C’est un rêve de fan qui se réalise quand Spider-Man est confié à Sam Raimi en 2000 (après que Fincher, Chris Colombus et quelques autres aient été envisagés). Même si on regrette toujours de ne pas savoir ce que James Cameron (qui devait le mettre en scène dans les 90’s avec Schwarzenegger en Octopus et dont certaines idées, comme la toile organique, ont été conservées) en aurait fait, le résultat est à placer parmi les grandes réussites du genre. Raimi parvient à saisir toute l’essence du personnage, tout en rendant possibles ses acrobaties grâce aux progrès des effets spéciaux.
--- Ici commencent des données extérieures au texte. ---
Section grow.
Variable kend : Z.
Hypothesis kend_pos : 0 < kend.
#[local] Set Default Proof Using "kend_pos".

(** ** uvmalloc *)

Section alloc.
Variables (root : Z) (s0 : pmem) (tb0 : tables) (fl0 ps0 : list Z) (vb : Z) (c : kctx).
Variables (xperm newsz : Z).
Let L0 := leaf (pm_mem s0) tb0.
Hypothesis Hc : O_kmem ∉ held c.
Hypothesis Hvb : 0 <= vb.
Hypothesis Hperm : 0 <= heap_perm xperm < 2 ^ 10.
Hypothesis Hmax : newsz <= MAXVA.
Hypothesis Hfresh : forall v, vb <= v < npages newsz -> L0 v = 0.
#[local] Set Default Proof Using "kend_pos Hc Hvb Hperm Hmax Hfresh".

(** [k] zero pages mapped with [heap_perm xperm]. *)
Definition zgrown := grown kend root s0 tb0 fl0 ps0 vb (fun _ => heap_perm xperm) (fun _ _ => 0).

Lemma uvmalloc_loop_spec f k s tb fl :
  let n := Z.to_nat (npages newsz - vb) in
  zgrown k s tb fl -> (k <= n)%nat -> (n - k < f)%nat ->
  exists s' tb' fl',
    (uvmalloc_loop kend f root ((vb + Z.of_nat k) * 4096) (vb * 4096) newsz xperm c s = Ret newsz c s' /\
     zgrown n s' tb' fl') \/
    (uvmalloc_loop kend f root ((vb + Z.of_nat k) * 4096) (vb * 4096) newsz xperm c s = Ret 0 c s' /\
     undone kend root s0 tb0 fl0 ps0 s' tb' fl').
Proof.
  intros n; revert k s tb fl; induction f as [|f IH]; intros k s tb fl Hg Hk Hf; [lia|].
  cbn [uvmalloc_loop]; destruct (Z.ltb_spec ((vb + Z.of_nat k) * 4096) newsz) as [Hlt|Hge]; cycle 1.
  { exists s, tb, fl; left; split; [done|]; replace n with k; [done|].
    apply Z.nlt_ge in Hge; rewrite npages_lt in Hge; lia. }
  pose proof (proj1 (npages_lt _ _) Hlt) as Hlt'; rewrite MAXVA_eq in Hmax.
  assert (Hback : vb * 4096 + 4096 * Z.of_nat k <= MAXVA) by (rewrite MAXVA_eq; lia).
  assert (Hz : forall v, vb <= v < vb + Z.of_nat k -> L0 v = 0) by (intros; apply Hfresh; lia).
  destruct (grow_one kend kend_pos root s0 tb0 fl0 ps0 vb c (fun _ => heap_perm xperm) (fun _ _ => 0)
    Hc Hvb (fun _ => Hperm) (fun _ => heap_perm_leaf xperm) k s tb fl (fun p m => memset m p 0 PGSIZE) Hg)
    as [(-> & Hka)|(p & s1 & s3 & tb3 & fl3 & Hka & Hp0 & [[Hm Hg3]|(Hm & s4 & Hfr & Hg4)])].
  { rewrite MAXVA_eq; lia. }
  { apply Hfresh; lia. }
  { auto with cmem. }
  { intros p m _ x Hx; specialize (Hx p eq_refl); unfold in_page in Hx.
    rewrite memset_out by (unfold PGSIZE; lia); done. }
  { intros p m _ _ _ i Hi; rewrite memset_in by (unfold PGSIZE; lia); done. }
  - destruct (rollback kend kend_pos root s0 tb0 fl0 ps0 vb c _ _
      Hc Hvb (fun _ => Hperm) (fun _ => heap_perm_leaf xperm) k s tb [] Hg Hback Hz) as (s' & fl' & Hr & Hu).
    exists s', tb, fl'; right; split; [|done]; unfold kbind; by rewrite Hka; cbn [Z.eqb]; rewrite Hr.
  - destruct (IH (S k) s3 tb3 fl3 Hg3) as (s' & tb' & fl' & Hres); [lia|lia|].
    exists s', tb', fl'; unfold kbind, zero_page, kmod; rewrite Hka, Hp0.
    unfold heap_perm in Hm; cbv beta in Hm; rewrite Hm; cbn [Z.eqb negb].
    unfold PGSIZE; rewrite u64_small by lia.
    by replace ((vb + Z.of_nat k) * 4096 + 4096) with ((vb + Z.of_nat (S k)) * 4096) by lia.
  - destruct (rollback kend kend_pos root s0 tb0 fl0 ps0 vb c _ _
      Hc Hvb (fun _ => Hperm) (fun _ => heap_perm_leaf xperm) k s4 tb3 fl3 Hg4 Hback Hz) as (s' & fl' & Hr & Hu).
    exists s', tb3, fl'; right; split; [|done]; unfold kbind, zero_page, kmod; rewrite Hka, Hp0.
    unfold heap_perm in Hm; cbv beta in Hm; rewrite Hm; cbn [Z.eqb negb]; rewrite Hfr; by rewrite Hr.
Qed.
End alloc.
Le film fait un carton historique, Raimi fera mieux encore avec le deuxième volet, véritable chef d’œuvre et, en dépit d’un Spider-Man 3 décevant, la suite annoncée éveille une forte attente.

Pour le reste, c’est une vraie déferlante dans les années 2000, Marvel damant le pion au rival DC (jusqu’au carton de Batman Begins et The Dark Knight) avec des films où le pire côtoie le meilleur. Le studio Fox vit une de ses pires périodes ces 10 dernières années, reflétées par de pitoyables Daredevil, Fantastic Four et Ghost Rider qui , au-delà même de leurs infidélités au matériau d’origine, n’arrivent même pas à un minimum satisfaisant pour l’amateur de grand spectacle (voir la conclusion ridicule du film de Tim Story). Elektra (spin off de Daredevil ) ayant au moins le mérite d’être correctement emballé par Rob Bowman.

Hulk de Ang Lee, sorti en 2003, n’est pas totalement satisfaisant, en raison de choix douteux (les caniches aux rayons gamma, Hulk pataud aux allures de David Douillet) mais sort le genre de sa routine. Une narration audacieuse, des éléments de psychanalyse et sa construction de tragédie shakespearienne en font un véritable ovni. Son échec commercial sonne cependant le glas de ce type d’approche plus auteurisante du film de super héros.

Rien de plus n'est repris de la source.